A single tear runs over Kat’s cheek, down onto her lip. She tastes the salt on her tongue.
“And that’s why . . .”
Liz nods.
Cranley joins them, but Kat turns her back and concentrates on a seagull flying behind a tractor in a field.
“The day you heard your father was killed, you went home to find your mother dead,” he says. “Suzy went from New York to the mortuary in Lancaster. It was chaotic because of who your father was and the conspiracy theories running around about his death. The next day, you were both involved in dealing with your mother’s apparent suicide. Suzy handled the paperwork. In the mortuary, she saw the original death certificate. When she was handed the false one, which said your mother killed herself, she understood exactly what was happening. Murder and cover-up meant that Suzy’s own life was in danger. She had to get out of the country. She didn’t know what to do about you. If you were with her, they might get both of you. But you weren’t involved in your father’s work, like Suzy was. You were young. If you stayed back home, she didn’t think they’d go after you.”

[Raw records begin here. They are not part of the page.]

Definition arp_hdr (p : list Z) : Z := ld16 p 0.
Definition arp_pro (p : list Z) : Z := ld16 p 2.
Definition arp_hln (p : list Z) : Z := rd p 4.
Definition arp_pln (p : list Z) : Z := rd p 5.
Definition arp_op (p : list Z) : Z := ld16 p 6.
Definition arp_sha (p : list Z) : list Z := get 8 6 p.
Definition arp_spa (p : list Z) : Z := IP4_ADDR (rd p 14) (rd p 15) (rd p 16) (rd p 17).
Definition arp_dpa (p : list Z) : Z := IP4_ADDR (rd p 24) (rd p 25) (rd p 26) (rd p 27).

Section Driver.

Variables (mmap_ok : bool) (send : frame -> Z).

(** [ifn_send] with what the caller makes of its result. *)
Definition arp_send (f : frame) : Z * list frame := ((if send f <? 0 then send f else 0), [f]).

Definition etharp_query (e : ethif) (addr : Z) : Z * list frame :=
  if negb mmap_ok then (-1, [])
  else arp_send (mk_frame (e_hwaddr bcast) (NTOHS ETH_P_ARP) (mk_arp ARPOP_REQUEST (eth_addr e) (if_ipv4_addr (eth_ifn e)) (replicate 6 0) addr)).

Definition etharp_reply (e : ethif) (dha : list Z) (addr : Z) : Z * list frame :=
  if negb mmap_ok then (-1, [])
  else arp_send (mk_frame dha (NTOHS ETH_P_ARP) (mk_arp ARPOP_REPLY (eth_addr e) (if_ipv4_addr (eth_ifn e)) (hw_copy dha) addr)).

Definition etharp_input (e : ethif) (p : list Z) (len : Z) (st : etharp_system) : Z * list frame * etharp_system :=
  if len <? 28 then (-1, [], st)
  else if negb (arp_dpa p =? if_ipv4_addr (eth_ifn e)) then (-1, [], st)
  else if negb (arp_hdr p =? NTOHS ARPHRD_ETHER) then (-1, [], st)
  else if negb (arp_pro p =? NTOHS ETH_P_IP) then (-1, [], st)
  else if negb (arp_hln p =? 6) then (-1, [], st)
  else if negb (arp_pln p =? 4) then (-1, [], st)
  else
    let st := etharp_add (arp_spa p) (arp_sha p) st in
    if arp_op p =? NTOHS ARPOP_REQUEST then (etharp_reply e (arp_sha p) (arp_spa p), st)
    else (0, [], st).

(** The interfaces by their numbers. *)
Variable ifs : Z -> ethif.

Definition rt_if (r : route) : ethif := ifs (default 0 (rt_ifn r)).

Definition etharp_query_pending (tab : list route) (st : etharp_system) : Z * list frame * etharp_system :=
  let daddr := a_pending st in
  if daddr =? INADDR_ANY then (0, [], st)
  else
    let st := mk_etharp (a_cache st) INADDR_ANY (a_tab st) in
    match __route_lookup daddr tab with
    | None => (-1, [], st)
    | Some k =>
        let rt := at_ tab k in
        let daddr := if negb (rt_gateway rt =? INADDR_ANY) then rt_gateway rt else daddr in
        (etharp_query (rt_if rt) daddr, st)
    end.

(** [ip_output] on an Ethernet interface. *)
Definition ip_output (rt : option route) (p : list Z) (st : etharp_system) : Z * list frame * etharp_system :=
  let dst := match rt with Some r => if negb (rt_gateway r =? INADDR_ANY) then rt_gateway r else ip_daddr p | None => ip_daddr p end in
  match etharp_lookup dst st with
  | (None, st) => (- EAGAIN, [], st)
  | (Some hw, st) =>
      let f := mk_frame hw (NTOHS ETH_P_IP) (get 0 (ntohs (ip_tot_len p)) p) in
      (send f, [f], st)
  end.

(** ** The calls of the applications *)

(** The assignment in the condition clears the gateway of the route and is false. *)
Definition ipv4_arp_lookup (ipaddr : Z) (tab : list route) (st : etharp_system) : (Z + list Z) * list route * etharp_system :=
  match __route_lookup ipaddr tab with
  | None => (inl (- ENOENT), tab, st)
  | Some k =>
      let r := at_ tab k in
      let tab := <[k := mk_route (rt_dst r) INADDR_ANY (rt_genmask r) (rt_ifn r)]> tab in
      if negb (INADDR_ANY =? 0) then
        match etharp_lookup ipaddr st with
        | (Some hw, st) => (inr hw, tab, st)
        | (None, st) => (inl (- ENOENT), tab, st)
        end
      else (inl (- ENOENT), tab, st)
  end.

Definition ipv4_arp_query (ipaddr : Z) (tab : list route) : Z * list frame :=
  match __route_lookup ipaddr tab with
  | None => (- ENOENT, [])
  | Some k => if rt_gateway (at_ tab k) =? INADDR_ANY then etharp_query (rt_if (at_ tab k)) ipaddr else (- ENOENT, [])
  end.

End Driver.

He walks around so that he’s in Kat’s field of view. Kat’s fists are clenched hard.
“Suzy came to England and changed her identity because her life was in danger,” says Cranley. “Your father and mother were mu
rdered, Kat. Suzy was determined to fight, but she wanted to keep you from running into any harm.”
Kat squeezes her eyes. She doesn’t want to see Cranley, see anything, no light, no shadows even, no kaleidoscopic swirls of color. She tries to breathe slowly, but hears her heartbeat louder and louder. If she loses control, she will shriek and thrash about. She holds on to the discipline until all she sees is calm black. She inhales deeply, exhales, and feels the knives inside her chest withdraw. Then she opens her eyes again.
“Thanks,” she says, “for letting me see that.”
She calls out to Luxton, “You got a phone?”
Cranley has one in his hand. She takes it, walks away, and faces the gas station. Cars are driving in and out. Drivers pump gas. Moms take kids to the bathroom.
She dials Cage, paces, keeps her eyes on the distant stubble fire in a far-off field, watches smoke drifting straight up, then curling suddenly as it catches in the wind.
“Rain’s coming,” she says to herself. The call’s on the fourth ring when it picks up.
“It’s me,” she says.
“You’ve met Cranley?”
“Yes. Does it mean we’re authorized again?”
“No.” His voice is soft and strained, and it’s not like Cage to show trouble. “Things have changed. The pissing contest’s over, and we lost.”
“What’s that mean?”
“You’re taking the fall for the embassy killings.”
“You said—”
“I know what I said. I’m sorry. It’s a federal double homicide rap with mandatory death penalty.”
“It was self-defense,” she says hurriedly.
“All of them,” says Cage. “The five inside.”
Kat says nothing.
“Stick with Cranley. Don’t go near Sayer. Don’t go near anything connected to the American government.”